> RECORDS TO USE
(* ===== verification/Request.v ===== *)
(** * Fetching and applying the network's configuration: main.c

    [main_request_config] downloads the archive, opens it and checks its
    signature; [main_fetch_and_apply_config] parses the result and writes the
    files of tincd.  The state is the configuration record, the peer heap and the
    buffer of the configuration applied last.  Log messages are not modelled. *)

From S2P Require Import Prelude CLib CString StrBuf StrFmt AddrMask PeerParser Config World Fs FsCopy Tinc Ar Http Crypto.

(** What an update works on. *)
Record update_state := mkupdate {
  us_config : config;
  us_heap : gmap nat peer_config;
  us_oldconfig : strbuf
}.

Section Request.
Context `{Allocator} `{Resolver} `{Environment} `{Network} `{OpenSSL} `{Zlib}.

(** The turns allowed to the loops over the network and over directories, the
    user agent, and the indeterminate value [httpres] has when the download ends
    before a status line was read. *)
Variable fuel : nat.
Variable HTTP_USER_AGENT : strbuf.
Variable httpres : Z.

(** The key and the IV behind the two length bytes; the results of the two
    copies are not looked at. *)
Definition split_keys (rsa_decrypted : strbuf) : outcome (option (strbuf * strbuf)) :=
  if s_length rsa_decrypted <? 2 then Ret None
  else
    let buf := default [] (string_get rsa_decrypted) in
    let b0 := s8 (nth 0 buf 0) in
    let b1 := s8 (nth 1 buf 0) in
    if negb (b0 =? 32) then Ret None
    else if negb (b1 =? 16) then Ret None
    else if s_length rsa_decrypted <? b0 + b1 + 2 then Ret None
    else
      '(_, aes_key) ← string_concatb (string_lazyinit 64) (zdrop 2 buf) b0;
      '(_, aes_iv) ← string_concatb (string_lazyinit 64) (zdrop (2 + b0) buf) b1;
      Ret (Some (aes_key, aes_iv)).

(** A member of the archive, decrypted. *)
Definition decrypted_member (archive : strbuf) (name : text) (encrypted aes_key aes_iv result : strbuf)
  : outcome (bool * strbuf * strbuf) :=
  '(ok, encrypted) ← ar_extract archive name encrypted;
  if negb ok then Ret (false, encrypted, result)
  else
    '(ok, result) ← crypto_aes_decrypt encrypted aes_key aes_iv result;
    Ret (ok, string_free encrypted, result).

(** The part behind the version: the signed configuration of the archive.
    -1 or 1, and [*http_response]. *)
Definition open_archive (config : config) (signkey : text) (archive http_response : strbuf)
  : outcome (Z * strbuf) :=
  '(ok, encrypted) ← ar_extract archive (c_lit "rsa") (string_lazyinit 8192);
  if negb ok then Ret (-1, http_response)
  else
    privkey ← cstr_of (cf_privkey config);
    '(ok, rsa_decrypted) ← crypto_rsa_decrypt encrypted privkey (string_lazyinit 1024);
    if negb ok then Ret (-1, http_response)
    else
      let encrypted := string_free encrypted in
      keys ← split_keys rsa_decrypted;
      match keys with
      | None => Ret (-1, http_response)
      | Some (aes_key, aes_iv) =>
          '(ok, encrypted, compressed) ←
            decrypted_member archive (c_lit "encrypted") encrypted aes_key aes_iv (string_lazyinit 8192);
          if negb ok then Ret (-1, http_response)
          else
            '(ok, http_response) ← uncompress_inflate compressed http_response;
            if negb ok then Ret (-1, http_response)
            else
              '(ok, _, signature) ←
                decrypted_member archive (c_lit "signature") encrypted aes_key aes_iv (string_lazyinit 1024);
              if negb ok then Ret (-1, http_response)
              else if crypto_rsa_verify_signature http_response signature signkey then Ret (1, http_response)
              else Ret (-1, http_response)
      end.

(** What is done with the downloaded bytes. *)
Definition use_archive (config : config) (archive http_response : strbuf) : outcome (Z * strbuf) :=
  if negb (ar_is_ar_file archive) then
    if str_is_empty (cf_masterdata_signkey config) then
      let '(_, http_response) := string_move archive in Ret (1, http_response)
    else Ret (-1, http_response)
  else
    '(ok, version) ← ar_extract archive (c_lit "chaosvpn-version") (string_lazyinit 16);
    if negb ok then Ret (-1, http_response)
    else
      '(_, version) ← string_ensurez version;
      v ← cstr_of version;
      if negb (strcmp v (c_lit "3") =? 0) then Ret (-1, http_response)
      else
        if str_is_empty (cf_masterdata_signkey config) then
          '(ok, http_response) ← ar_extract archive (c_lit "cleartext") http_response;
          Ret (if negb ok then -1 else 1, http_response)
        else
          signkey ← deref (cf_masterdata_signkey config);
          open_archive config signkey archive http_response.

(** The address asked for.  A format that cannot be rendered leaves what was
    written so far. *)
Definition config_url (config : config) : outcome strbuf :=
  let '(_, httpurl) := string_init 512 128 in
  '(_, httpurl) ← string_concat_sprintf httpurl (c_lit "%s?id=%s")
     [AStr (cf_master_url config); AStr (cf_peerid config)];
  Ret httpurl.

(** -1: error, 0: not modified, 1: success; [ifmodifiedsince] moves with every
    download that succeeds, before the data is checked. *)
Definition main_request_config (config : config) (http_response : strbuf) : io (Z * Config.config * strbuf) :=
  startfetchtime ← sys_time;
  httpurl ← lift (config_url config);
  let '(_, archive) := string_init 8192 8192 in
  '(httpretval, archive, httpres) ←
    http_get fuel httpurl archive (cf_ifmodifiedsince config) HTTP_USER_AGENT httpres;
  let finish (retval : Z) (config : Config.config) (http_response : strbuf) : io (Z * Config.config * strbuf) :=
    '(_, http_response) ← lift (string_ensurez http_response);
    mret (retval, config, http_response) in
  if negb (httpretval =? HTTP_EOK) then
    if httpretval =? HTTP_ESRVERR then
      finish (if httpres =? 304 then 0 else -1) config http_response
    else if httpretval =? HTTP_EINVURL then io_exit 1
    else finish (-1) config http_response
  else
    let config := cset_ifmodifiedsince config startfetchtime in
    '(retval, http_response) ← lift (use_archive config archive http_response);
    finish retval config http_response.

(** The loop over the peers: the last one with our name. *)
Fixpoint find_my_peer (heap : gmap nat peer_config) (l : list (option nat)) (peerid : cptr)
    (my_peer : option nat) : outcome (option nat) :=
  match l with
  | [] => Ret my_peer
  | o :: l =>
      p ← peer_at heap o;
      mine ← ptr_eq (pc_name p) peerid;
      find_my_peer heap l peerid (if mine : bool then o else my_peer)
  end.

(** The peers are appended to what the list holds already; [my_peer] keeps its
    value when no peer has our name. *)
Definition main_parse_config (config : config) (heap : gmap nat peer_config) (http_response : strbuf)
  : outcome (bool * Config.config * gmap nat peer_config) :=
  data ← cstr_of http_response;
  '(ok, st) ← parser_parse_config data (cf_peer_config config) heap;
  let config := cset_peer_config config (p_list st) in
  if negb ok then Ret (false, config, p_heap st)
  else
    my_peer ← find_my_peer (p_heap st) (p_list st) (cf_peerid config) (cf_my_peer config);
    Ret (match my_peer with Some _ => true | None => false end, cset_my_peer config my_peer, p_heap st).

Definition main_free_parsed_info (config : config) (heap : gmap nat peer_config)
  : outcome (Config.config * gmap nat peer_config) :=
  heap ← parser_free_config (cf_peer_config config) heap;
  Ret (cset_peer_config config [], heap).

Definition main_tempsave_fetched_config (config : config) (cnf : strbuf) : io strbuf :=
  if str_is_empty (cf_tmpconffile config) then mret cnf
  else
    file ← lift (deref (cf_tmpconffile config));
    '(_, cnf) ← lift (string_ensurez cnf);
    ok ← fs_writecontents file (default [] (string_get cnf)) (s_length cnf) 384;
    if negb ok then _ ← sys_unlink file; mret cnf else mret cnf.

Definition main_load_previous_config (config : config) (cnf : strbuf) : io (bool * strbuf) :=
  if str_is_empty (cf_tmpconffile config) then mret (false, cnf)
  else
    file ← lift (deref (cf_tmpconffile config));
    '(ok, cnf) ← fs_read_file cnf file;
    let cnf := if negb ok then string_clear cnf else cnf in
    '(_, cnf) ← lift (string_ensurez cnf);
    mret (ok, cnf).

Definition main_create_backup (config : config) : io bool :=
  let '(ok, base_backup_fn) := string_init 512 512 in
  if negb ok then mret false
  else
    base_path ← lift (deref (cf_base_path config));
    '(ok, base_backup_fn) ← lift (string_concat base_backup_fn base_path);
    if negb ok then mret false
    else
      '(ok, base_backup_fn) ← lift (string_concat base_backup_fn (c_lit ".old"));
      if negb ok then mret false
      else
        '(_, base_backup_fn) ← lift (string_ensurez base_backup_fn);
        dest ← lift (cstr_of base_backup_fn);
        fs_cp_r fuel base_path dest.

Definition main_cleanup_hosts_subdir (config : config) : io bool :=
  let '(ok, hosts_dir) := string_init 512 512 in
  if negb ok then mret false
  else
    base_path ← lift (deref (cf_base_path config));
    '(ok, hosts_dir) ← lift (string_concat hosts_dir base_path);
    if negb ok then mret false
    else
      '(ok, hosts_dir) ← lift (string_concat hosts_dir (c_lit "/hosts"));
      if negb ok then mret false
      else dest ← lift (cstr_of hosts_dir); fs_empty_dir dest.

(** The files of tincd, in the order of the code, up to the first failure. *)
Definition write_tinc_files (config : config) (heap : gmap nat peer_config) : io bool :=
  ok ← tinc_write_config config heap;
  if negb ok then mret false
  else
    ok ← tinc_write_hosts config heap;
    if negb ok then mret false
    else
      ok ← tinc_write_updown config heap true;
      if negb ok then mret false
      else
        ok ← tinc_write_updown config heap false;
        if negb ok then mret false
        else
          ok ← tinc_write_subnetupdown config true;
          if negb ok then mret false
          else tinc_write_subnetupdown config false.

(** From the comparison with the configuration applied last. *)
Definition apply_config (st : update_state) (http_response : strbuf) : io (Z * update_state) :=
  if string_equals false http_response (us_oldconfig st) then mret (0, st)
  else
    '(ok, config, heap) ← lift (main_parse_config (us_config st) (us_heap st) http_response);
    if negb ok then mret (-1, mkupdate config heap (us_oldconfig st))
    else
      http_response ← main_tempsave_fetched_config config http_response;
      let '(_, oldconfig) := string_move http_response in
      let st := mkupdate config heap oldconfig in
      _ ← main_create_backup config;
      ok ← main_cleanup_hosts_subdir config;
      if negb ok then mret (-1, st)
      else
        ok ← write_tinc_files config heap;
        if negb ok then mret (-1, st)
        else
          '(config, heap) ← lift (main_free_parsed_info config heap);
          mret (1, mkupdate config heap oldconfig).

(** -1: error, 0: not changed, 1: applied. *)
Definition main_fetch_and_apply_config (st : update_state) : io (Z * update_state) :=
  let '(_, http_response) := string_init 4096 512 in
  '(err, config, http_response) ← main_request_config (us_config st) http_response;
  let st := mkupdate config (us_heap st) (us_oldconfig st) in
  if err <? 1 then
    let http_response := string_free http_response in
    '(ok, http_response) ← main_load_previous_config config http_response;
    if negb ok then mret (-1, st) else apply_config st http_response
  else apply_config st http_response.

End Request.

> WHAT THIS TASK INVOLVES
Would you output, from the records above, exactly the run of lines that starts at the line containing "(** A member of the archive, decrypted. *)" and ends at the line containing "Ret (ok, string_free encrypted, result).", and only that run?

> SOLUTION
(** A member of the archive, decrypted. *)
Definition decrypted_member (archive : strbuf) (name : text) (encrypted aes_key aes_iv result : strbuf)
  : outcome (bool * strbuf * strbuf) :=
  '(ok, encrypted) ← ar_extract archive name encrypted;
  if negb ok then Ret (false, encrypted, result)
  else
    '(ok, result) ← crypto_aes_decrypt encrypted aes_key aes_iv result;
    Ret (ok, string_free encrypted, result).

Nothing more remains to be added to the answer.